(Stored data)
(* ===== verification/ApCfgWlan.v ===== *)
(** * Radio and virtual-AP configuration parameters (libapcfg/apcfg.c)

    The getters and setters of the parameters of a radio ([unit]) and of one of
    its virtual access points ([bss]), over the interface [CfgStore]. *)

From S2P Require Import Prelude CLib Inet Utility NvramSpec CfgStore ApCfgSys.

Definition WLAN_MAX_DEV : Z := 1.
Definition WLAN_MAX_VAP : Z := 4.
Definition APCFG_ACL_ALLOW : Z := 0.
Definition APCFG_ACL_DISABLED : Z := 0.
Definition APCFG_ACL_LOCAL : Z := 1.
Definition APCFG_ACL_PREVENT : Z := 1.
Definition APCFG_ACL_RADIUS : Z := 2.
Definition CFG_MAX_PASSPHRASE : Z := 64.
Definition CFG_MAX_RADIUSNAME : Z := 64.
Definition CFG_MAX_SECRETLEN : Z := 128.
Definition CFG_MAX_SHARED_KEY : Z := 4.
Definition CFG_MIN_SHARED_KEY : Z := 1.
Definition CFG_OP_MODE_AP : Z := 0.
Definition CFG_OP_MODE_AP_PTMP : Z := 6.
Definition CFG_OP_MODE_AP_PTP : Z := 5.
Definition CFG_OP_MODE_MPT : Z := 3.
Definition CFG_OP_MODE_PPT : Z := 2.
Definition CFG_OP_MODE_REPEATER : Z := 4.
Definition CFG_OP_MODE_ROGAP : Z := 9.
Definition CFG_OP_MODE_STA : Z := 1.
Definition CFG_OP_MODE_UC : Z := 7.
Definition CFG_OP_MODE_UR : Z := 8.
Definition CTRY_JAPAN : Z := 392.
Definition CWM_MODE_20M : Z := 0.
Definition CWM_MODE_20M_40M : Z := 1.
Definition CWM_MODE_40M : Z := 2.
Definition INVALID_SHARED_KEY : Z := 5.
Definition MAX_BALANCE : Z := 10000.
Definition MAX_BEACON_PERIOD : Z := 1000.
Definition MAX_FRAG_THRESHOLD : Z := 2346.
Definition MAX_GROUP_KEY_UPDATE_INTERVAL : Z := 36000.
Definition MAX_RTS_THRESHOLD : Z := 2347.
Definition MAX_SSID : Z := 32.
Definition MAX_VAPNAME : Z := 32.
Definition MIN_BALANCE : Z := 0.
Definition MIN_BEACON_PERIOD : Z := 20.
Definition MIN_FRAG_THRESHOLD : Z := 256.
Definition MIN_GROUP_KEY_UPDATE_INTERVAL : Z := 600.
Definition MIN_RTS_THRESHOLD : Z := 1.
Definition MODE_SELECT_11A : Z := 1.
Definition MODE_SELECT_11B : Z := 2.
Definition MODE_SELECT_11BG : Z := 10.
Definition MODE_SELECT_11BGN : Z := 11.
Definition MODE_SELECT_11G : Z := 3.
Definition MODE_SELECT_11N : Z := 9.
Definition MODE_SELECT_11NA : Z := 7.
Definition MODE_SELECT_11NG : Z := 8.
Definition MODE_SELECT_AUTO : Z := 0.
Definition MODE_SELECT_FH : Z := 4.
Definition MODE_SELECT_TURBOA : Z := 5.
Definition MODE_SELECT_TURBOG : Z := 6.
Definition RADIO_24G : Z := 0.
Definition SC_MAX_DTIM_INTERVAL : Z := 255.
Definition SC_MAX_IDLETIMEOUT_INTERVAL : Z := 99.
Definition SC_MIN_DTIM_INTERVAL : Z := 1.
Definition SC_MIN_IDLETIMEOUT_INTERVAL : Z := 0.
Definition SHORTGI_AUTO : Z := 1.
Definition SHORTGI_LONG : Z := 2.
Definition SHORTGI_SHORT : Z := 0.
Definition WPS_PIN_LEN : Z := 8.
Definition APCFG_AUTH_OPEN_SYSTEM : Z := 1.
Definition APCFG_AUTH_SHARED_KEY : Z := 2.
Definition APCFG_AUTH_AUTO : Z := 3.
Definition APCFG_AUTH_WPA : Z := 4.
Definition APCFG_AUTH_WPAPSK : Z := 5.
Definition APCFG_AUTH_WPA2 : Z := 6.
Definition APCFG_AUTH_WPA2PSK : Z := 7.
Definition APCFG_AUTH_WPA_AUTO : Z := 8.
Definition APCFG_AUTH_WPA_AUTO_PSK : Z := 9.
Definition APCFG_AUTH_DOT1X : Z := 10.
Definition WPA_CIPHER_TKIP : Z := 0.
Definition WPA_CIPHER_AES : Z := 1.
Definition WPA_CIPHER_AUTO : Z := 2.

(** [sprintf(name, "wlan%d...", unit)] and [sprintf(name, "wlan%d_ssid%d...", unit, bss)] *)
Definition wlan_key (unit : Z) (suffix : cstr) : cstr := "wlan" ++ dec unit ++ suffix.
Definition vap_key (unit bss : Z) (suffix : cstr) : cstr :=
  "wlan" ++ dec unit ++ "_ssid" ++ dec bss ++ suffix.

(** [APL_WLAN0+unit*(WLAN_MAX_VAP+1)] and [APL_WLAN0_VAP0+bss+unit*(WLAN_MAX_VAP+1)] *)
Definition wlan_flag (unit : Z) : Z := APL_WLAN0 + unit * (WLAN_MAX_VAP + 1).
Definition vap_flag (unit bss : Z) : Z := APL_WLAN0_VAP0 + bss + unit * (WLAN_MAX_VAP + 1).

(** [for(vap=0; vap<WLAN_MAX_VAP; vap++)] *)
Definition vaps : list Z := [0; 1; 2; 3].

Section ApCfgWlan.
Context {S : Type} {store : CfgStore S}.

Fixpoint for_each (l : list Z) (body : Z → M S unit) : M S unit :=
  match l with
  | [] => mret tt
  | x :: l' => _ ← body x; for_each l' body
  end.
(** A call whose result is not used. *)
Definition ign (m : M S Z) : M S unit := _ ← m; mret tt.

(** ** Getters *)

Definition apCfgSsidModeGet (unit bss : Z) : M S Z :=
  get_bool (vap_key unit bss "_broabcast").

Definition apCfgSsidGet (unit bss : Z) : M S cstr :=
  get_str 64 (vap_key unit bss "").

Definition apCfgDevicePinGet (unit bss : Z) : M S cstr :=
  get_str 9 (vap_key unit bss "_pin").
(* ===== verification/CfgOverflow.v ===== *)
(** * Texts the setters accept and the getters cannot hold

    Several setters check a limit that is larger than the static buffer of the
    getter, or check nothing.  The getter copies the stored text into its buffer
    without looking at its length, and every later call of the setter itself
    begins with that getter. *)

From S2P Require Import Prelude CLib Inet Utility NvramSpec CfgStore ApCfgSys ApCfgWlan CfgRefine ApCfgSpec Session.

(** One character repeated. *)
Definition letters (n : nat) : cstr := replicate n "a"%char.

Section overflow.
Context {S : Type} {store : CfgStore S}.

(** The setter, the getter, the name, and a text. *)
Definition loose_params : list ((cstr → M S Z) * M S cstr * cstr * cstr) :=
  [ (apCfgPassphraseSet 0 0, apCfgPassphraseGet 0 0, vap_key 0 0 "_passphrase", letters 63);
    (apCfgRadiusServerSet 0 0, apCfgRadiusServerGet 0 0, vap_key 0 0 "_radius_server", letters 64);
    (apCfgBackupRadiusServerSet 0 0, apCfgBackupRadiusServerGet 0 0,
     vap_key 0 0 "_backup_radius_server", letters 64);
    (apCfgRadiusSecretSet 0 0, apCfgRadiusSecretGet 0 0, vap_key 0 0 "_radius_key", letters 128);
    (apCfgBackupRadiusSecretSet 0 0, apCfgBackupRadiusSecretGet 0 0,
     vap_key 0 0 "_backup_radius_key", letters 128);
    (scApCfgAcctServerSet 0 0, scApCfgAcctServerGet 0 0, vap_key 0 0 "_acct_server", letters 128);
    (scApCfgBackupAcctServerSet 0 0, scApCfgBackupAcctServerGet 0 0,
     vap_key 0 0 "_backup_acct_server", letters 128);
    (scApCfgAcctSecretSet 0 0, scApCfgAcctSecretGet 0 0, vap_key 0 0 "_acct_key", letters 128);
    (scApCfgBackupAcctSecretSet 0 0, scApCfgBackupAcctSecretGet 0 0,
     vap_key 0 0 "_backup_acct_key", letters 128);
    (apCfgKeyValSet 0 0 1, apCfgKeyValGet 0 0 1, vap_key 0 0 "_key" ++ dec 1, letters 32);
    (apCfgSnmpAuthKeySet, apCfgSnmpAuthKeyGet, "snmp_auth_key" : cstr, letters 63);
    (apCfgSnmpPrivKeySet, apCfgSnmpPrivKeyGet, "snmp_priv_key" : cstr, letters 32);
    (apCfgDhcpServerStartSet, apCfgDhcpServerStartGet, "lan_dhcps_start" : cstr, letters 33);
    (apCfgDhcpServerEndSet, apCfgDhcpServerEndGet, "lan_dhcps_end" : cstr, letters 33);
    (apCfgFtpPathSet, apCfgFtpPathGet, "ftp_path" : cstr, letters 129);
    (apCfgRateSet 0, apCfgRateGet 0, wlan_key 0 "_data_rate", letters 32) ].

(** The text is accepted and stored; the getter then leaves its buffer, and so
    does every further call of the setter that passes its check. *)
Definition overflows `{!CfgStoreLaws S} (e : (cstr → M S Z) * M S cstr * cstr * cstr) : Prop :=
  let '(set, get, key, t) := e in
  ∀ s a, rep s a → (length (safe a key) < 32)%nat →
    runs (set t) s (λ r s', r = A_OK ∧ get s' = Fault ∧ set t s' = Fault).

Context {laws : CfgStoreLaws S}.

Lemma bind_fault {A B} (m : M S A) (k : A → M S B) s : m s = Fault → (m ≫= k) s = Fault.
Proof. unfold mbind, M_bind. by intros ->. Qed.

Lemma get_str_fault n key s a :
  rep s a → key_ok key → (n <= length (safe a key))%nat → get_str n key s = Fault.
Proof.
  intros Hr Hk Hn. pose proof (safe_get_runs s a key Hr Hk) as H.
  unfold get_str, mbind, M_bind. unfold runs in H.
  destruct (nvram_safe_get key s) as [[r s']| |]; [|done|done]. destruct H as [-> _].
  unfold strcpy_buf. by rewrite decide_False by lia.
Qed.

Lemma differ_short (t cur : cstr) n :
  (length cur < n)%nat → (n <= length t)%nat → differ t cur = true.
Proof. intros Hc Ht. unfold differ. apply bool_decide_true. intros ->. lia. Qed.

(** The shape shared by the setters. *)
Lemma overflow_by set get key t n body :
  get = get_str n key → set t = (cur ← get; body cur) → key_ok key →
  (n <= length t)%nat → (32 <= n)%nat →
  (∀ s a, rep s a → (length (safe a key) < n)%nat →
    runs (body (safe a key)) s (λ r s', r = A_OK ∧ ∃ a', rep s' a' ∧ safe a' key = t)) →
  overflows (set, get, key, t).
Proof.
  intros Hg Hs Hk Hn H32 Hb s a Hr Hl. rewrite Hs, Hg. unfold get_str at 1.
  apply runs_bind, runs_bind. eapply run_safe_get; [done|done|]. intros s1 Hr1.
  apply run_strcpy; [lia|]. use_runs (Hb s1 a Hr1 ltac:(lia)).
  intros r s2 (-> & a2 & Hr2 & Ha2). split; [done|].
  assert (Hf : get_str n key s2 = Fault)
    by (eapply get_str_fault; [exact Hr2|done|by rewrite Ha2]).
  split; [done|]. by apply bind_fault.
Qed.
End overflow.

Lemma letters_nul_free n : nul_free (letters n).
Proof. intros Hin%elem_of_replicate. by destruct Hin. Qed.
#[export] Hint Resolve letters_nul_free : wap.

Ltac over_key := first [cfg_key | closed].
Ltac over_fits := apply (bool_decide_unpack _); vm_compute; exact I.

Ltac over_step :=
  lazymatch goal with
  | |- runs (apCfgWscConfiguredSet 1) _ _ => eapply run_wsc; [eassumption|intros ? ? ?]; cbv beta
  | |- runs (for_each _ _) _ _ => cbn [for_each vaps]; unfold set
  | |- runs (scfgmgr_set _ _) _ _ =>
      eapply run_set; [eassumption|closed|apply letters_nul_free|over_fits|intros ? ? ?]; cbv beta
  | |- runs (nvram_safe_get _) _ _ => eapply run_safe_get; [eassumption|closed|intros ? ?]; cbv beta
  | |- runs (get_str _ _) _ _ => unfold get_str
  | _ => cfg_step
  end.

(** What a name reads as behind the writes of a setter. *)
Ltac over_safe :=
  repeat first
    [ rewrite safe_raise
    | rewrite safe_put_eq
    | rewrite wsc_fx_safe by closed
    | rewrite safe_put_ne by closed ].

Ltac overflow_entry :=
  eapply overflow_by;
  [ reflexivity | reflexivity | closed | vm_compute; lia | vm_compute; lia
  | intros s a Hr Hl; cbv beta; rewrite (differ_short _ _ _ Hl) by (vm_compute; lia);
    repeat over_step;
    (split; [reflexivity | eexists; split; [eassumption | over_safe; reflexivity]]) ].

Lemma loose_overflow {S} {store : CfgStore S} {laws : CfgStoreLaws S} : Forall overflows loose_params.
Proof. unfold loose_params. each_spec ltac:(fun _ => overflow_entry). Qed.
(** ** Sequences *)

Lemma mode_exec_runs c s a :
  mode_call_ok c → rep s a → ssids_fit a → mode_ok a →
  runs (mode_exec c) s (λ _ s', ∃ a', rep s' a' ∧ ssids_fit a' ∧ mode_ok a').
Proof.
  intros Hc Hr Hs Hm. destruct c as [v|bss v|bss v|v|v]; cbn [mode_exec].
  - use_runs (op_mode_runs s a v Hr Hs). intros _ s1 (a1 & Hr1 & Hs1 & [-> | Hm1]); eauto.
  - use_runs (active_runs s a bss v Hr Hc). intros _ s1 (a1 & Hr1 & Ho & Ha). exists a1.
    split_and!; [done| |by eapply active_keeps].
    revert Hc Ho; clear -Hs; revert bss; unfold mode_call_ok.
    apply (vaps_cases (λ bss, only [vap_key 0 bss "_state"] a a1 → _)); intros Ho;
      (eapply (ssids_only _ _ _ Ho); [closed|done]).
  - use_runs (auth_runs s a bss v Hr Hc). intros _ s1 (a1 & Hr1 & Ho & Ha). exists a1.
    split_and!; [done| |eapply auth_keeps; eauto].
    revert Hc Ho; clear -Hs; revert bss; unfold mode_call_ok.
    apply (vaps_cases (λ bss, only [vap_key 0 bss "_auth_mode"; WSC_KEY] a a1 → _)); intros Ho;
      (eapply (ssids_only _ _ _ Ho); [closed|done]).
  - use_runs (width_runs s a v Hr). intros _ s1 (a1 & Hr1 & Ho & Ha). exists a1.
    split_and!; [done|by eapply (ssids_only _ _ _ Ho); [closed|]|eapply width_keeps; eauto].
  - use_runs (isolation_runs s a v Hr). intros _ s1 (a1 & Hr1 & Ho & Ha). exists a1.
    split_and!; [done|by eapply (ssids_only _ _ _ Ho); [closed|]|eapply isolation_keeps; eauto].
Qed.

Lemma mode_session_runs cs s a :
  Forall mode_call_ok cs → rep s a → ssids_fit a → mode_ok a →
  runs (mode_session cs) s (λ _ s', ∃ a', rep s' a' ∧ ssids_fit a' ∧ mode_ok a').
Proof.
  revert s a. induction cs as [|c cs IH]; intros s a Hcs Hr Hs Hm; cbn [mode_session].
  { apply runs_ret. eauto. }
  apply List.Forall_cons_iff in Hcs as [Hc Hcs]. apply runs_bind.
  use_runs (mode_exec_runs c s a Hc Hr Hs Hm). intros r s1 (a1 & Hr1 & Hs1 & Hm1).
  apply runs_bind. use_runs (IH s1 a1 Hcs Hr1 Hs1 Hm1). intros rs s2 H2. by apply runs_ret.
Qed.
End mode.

• _What you have to do_
Please transcribe exactly the line containing "apply runs_ret. eauto." and every line after it to the end of the data, and no other lines.

• _Exercise result_
  { apply runs_ret. eauto. }
  apply List.Forall_cons_iff in Hcs as [Hc Hcs]. apply runs_bind.
  use_runs (mode_exec_runs c s a Hc Hr Hs Hm). intros r s1 (a1 & Hr1 & Hs1 & Hm1).
  apply runs_bind. use_runs (IH s1 a1 Hcs Hr1 Hs1 Hm1). intros rs s2 H2. by apply runs_ret.
Qed.
End mode.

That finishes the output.